— Provided data —
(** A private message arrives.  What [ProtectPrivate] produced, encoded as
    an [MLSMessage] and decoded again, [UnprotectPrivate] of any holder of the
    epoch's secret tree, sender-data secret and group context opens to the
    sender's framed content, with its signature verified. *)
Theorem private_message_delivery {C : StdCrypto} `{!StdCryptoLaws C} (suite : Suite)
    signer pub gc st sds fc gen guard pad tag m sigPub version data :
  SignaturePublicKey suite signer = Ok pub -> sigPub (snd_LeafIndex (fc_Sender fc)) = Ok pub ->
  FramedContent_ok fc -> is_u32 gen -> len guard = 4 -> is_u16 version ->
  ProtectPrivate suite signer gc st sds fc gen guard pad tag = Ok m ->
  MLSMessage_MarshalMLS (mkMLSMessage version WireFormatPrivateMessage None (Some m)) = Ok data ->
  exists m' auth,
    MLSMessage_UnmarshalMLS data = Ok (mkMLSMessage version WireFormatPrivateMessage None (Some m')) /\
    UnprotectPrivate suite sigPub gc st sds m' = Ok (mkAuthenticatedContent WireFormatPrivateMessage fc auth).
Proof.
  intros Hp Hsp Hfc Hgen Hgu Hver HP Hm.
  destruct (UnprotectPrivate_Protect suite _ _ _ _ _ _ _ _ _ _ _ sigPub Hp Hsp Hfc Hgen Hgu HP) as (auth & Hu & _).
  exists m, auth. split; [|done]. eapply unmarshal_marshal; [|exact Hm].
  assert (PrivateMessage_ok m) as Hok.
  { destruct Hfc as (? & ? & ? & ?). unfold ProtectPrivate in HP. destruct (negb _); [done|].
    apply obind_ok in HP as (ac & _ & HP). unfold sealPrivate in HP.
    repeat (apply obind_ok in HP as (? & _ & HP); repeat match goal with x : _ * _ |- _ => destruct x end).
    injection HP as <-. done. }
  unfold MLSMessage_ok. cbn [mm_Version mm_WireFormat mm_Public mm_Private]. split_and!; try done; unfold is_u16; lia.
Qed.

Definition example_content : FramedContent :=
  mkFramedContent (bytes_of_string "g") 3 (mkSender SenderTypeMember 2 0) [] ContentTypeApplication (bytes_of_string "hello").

...

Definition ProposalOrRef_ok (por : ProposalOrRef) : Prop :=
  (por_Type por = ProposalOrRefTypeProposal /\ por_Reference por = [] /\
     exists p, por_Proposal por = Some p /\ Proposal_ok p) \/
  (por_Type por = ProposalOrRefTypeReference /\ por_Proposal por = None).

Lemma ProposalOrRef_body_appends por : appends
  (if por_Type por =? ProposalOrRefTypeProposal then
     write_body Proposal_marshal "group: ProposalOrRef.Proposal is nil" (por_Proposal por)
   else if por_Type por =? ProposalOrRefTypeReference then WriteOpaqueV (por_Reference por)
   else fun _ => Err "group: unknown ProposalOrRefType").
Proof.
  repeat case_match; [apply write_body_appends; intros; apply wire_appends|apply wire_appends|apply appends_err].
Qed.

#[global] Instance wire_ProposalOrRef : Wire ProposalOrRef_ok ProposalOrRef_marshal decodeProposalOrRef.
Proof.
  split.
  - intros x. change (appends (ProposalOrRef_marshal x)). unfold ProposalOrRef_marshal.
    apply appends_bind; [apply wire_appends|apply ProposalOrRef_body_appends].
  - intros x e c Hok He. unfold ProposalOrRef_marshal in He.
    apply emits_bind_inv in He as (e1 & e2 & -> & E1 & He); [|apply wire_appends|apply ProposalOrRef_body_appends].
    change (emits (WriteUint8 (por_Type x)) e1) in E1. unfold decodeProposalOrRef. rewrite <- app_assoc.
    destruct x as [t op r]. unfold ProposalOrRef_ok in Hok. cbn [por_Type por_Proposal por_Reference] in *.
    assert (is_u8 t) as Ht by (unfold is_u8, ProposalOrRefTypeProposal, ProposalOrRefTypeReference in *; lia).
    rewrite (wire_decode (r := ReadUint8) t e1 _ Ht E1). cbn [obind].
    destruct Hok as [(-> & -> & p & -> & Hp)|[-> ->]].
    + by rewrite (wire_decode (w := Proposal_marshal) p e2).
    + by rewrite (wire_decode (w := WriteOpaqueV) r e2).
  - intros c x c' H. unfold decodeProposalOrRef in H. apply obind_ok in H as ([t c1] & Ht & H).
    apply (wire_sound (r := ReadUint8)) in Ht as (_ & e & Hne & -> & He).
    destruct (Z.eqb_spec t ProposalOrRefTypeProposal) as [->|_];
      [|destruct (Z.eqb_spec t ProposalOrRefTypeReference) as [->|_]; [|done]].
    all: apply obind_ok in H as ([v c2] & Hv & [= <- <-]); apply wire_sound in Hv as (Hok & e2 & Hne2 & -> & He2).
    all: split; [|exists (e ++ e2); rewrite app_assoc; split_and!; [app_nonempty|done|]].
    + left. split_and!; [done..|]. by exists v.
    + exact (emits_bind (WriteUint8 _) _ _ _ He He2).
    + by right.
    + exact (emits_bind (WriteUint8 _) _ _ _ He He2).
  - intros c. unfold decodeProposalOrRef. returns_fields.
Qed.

— Task details —
Say how many lines in the entries above contain the string "group". Give the number by itself.

— Task output —
3